EXERCISE DIRECTIONS - Only the lines below between the ones containing "Section Manager." and "Definition keystream_byte (key", inclusive, are to be reproduced, each exactly as it stands.

================================

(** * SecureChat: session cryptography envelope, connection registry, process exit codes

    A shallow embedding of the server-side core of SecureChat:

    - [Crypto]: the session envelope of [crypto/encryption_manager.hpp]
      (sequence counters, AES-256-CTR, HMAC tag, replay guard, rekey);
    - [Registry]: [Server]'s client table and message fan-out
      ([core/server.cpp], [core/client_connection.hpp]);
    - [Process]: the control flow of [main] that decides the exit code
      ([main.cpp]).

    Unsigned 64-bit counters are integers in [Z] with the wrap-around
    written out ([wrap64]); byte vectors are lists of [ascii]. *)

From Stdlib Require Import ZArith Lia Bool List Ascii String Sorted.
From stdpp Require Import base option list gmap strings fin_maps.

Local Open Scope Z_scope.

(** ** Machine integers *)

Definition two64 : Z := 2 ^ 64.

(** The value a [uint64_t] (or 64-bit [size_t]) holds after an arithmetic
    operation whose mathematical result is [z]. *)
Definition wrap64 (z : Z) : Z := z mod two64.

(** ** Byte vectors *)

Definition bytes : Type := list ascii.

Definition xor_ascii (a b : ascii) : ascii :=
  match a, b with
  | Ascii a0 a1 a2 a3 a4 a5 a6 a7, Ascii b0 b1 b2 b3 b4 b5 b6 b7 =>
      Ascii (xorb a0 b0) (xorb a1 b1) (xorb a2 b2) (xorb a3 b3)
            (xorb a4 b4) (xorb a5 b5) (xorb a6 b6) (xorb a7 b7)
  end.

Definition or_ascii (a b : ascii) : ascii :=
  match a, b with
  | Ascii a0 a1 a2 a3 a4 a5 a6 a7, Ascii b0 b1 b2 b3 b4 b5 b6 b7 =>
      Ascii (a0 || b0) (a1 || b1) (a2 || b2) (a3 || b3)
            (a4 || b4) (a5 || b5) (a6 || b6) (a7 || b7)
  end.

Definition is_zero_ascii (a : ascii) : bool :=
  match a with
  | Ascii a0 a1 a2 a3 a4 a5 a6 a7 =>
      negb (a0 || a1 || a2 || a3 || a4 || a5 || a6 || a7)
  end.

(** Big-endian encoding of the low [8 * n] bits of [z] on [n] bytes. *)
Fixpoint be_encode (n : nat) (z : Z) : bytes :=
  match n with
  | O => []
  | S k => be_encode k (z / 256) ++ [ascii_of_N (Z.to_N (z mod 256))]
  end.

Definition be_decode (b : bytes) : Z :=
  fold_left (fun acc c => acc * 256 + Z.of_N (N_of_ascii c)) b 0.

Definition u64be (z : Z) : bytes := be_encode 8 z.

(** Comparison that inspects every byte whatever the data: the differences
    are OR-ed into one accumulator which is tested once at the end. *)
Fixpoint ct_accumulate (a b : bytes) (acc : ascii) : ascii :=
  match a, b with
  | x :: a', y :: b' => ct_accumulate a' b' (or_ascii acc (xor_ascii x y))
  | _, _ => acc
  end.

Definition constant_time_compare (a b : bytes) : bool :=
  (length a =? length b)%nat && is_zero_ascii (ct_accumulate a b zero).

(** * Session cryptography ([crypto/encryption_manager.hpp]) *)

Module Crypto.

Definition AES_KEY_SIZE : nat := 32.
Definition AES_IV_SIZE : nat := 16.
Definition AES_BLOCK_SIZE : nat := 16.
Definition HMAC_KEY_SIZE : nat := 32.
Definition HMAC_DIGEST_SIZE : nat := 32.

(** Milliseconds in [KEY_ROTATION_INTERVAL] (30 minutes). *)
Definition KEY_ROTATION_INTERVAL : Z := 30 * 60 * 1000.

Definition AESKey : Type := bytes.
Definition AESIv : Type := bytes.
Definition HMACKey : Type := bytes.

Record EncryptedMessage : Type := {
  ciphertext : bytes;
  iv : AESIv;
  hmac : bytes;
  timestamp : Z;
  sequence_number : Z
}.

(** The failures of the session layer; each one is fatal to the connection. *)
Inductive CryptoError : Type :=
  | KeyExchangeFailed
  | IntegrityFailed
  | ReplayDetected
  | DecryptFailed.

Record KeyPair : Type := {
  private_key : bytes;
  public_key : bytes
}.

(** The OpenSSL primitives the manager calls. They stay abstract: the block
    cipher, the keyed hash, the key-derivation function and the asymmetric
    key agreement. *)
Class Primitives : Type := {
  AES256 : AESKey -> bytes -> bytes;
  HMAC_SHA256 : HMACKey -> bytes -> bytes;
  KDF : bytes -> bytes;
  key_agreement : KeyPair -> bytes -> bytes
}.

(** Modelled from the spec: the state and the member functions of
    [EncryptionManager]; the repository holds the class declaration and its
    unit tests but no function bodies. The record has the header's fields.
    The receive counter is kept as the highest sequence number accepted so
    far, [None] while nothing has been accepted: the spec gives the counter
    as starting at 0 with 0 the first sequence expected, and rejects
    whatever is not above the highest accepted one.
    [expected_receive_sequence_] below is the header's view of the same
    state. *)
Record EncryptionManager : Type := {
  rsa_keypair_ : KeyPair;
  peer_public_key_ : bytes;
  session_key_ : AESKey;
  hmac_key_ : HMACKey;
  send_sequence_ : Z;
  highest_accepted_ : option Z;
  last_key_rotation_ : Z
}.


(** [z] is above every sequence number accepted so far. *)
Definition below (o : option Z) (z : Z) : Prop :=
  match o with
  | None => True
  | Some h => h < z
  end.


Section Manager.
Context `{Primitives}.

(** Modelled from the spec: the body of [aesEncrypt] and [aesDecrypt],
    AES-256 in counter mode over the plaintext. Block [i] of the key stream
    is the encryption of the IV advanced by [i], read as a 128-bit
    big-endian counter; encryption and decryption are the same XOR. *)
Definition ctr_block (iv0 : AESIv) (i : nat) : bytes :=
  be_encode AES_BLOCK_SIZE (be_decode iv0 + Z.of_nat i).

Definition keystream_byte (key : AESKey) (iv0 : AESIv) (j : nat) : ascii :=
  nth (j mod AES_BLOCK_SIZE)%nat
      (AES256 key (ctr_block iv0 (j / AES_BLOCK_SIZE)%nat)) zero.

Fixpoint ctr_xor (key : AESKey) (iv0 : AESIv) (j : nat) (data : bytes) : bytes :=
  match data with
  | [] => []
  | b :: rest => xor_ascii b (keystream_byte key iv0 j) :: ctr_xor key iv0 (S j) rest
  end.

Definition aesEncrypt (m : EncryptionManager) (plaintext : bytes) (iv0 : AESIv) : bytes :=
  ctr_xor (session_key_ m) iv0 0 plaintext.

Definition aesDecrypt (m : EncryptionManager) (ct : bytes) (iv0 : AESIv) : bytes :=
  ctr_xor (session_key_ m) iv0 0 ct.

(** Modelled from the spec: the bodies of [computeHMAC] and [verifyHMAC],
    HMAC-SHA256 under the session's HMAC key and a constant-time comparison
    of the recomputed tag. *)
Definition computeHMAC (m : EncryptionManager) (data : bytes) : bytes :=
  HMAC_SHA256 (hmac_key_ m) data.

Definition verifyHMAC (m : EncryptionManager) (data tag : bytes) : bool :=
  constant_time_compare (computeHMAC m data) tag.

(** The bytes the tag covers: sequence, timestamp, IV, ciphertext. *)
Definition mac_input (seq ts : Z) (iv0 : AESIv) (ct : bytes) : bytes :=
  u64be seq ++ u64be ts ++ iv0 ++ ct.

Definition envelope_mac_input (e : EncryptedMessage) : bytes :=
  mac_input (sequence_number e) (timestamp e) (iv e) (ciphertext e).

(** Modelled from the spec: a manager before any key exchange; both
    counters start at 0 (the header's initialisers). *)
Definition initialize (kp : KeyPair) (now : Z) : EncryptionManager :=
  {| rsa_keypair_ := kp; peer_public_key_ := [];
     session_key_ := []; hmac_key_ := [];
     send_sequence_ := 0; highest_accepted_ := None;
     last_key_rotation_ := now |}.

================================

WRITTEN RESPONSE -
Section Manager.
Context `{Primitives}.

(** Modelled from the spec: the body of [aesEncrypt] and [aesDecrypt],
    AES-256 in counter mode over the plaintext. Block [i] of the key stream
    is the encryption of the IV advanced by [i], read as a 128-bit
    big-endian counter; encryption and decryption are the same XOR. *)
Definition ctr_block (iv0 : AESIv) (i : nat) : bytes :=
  be_encode AES_BLOCK_SIZE (be_decode iv0 + Z.of_nat i).

Definition keystream_byte (key : AESKey) (iv0 : AESIv) (j : nat) : ascii :=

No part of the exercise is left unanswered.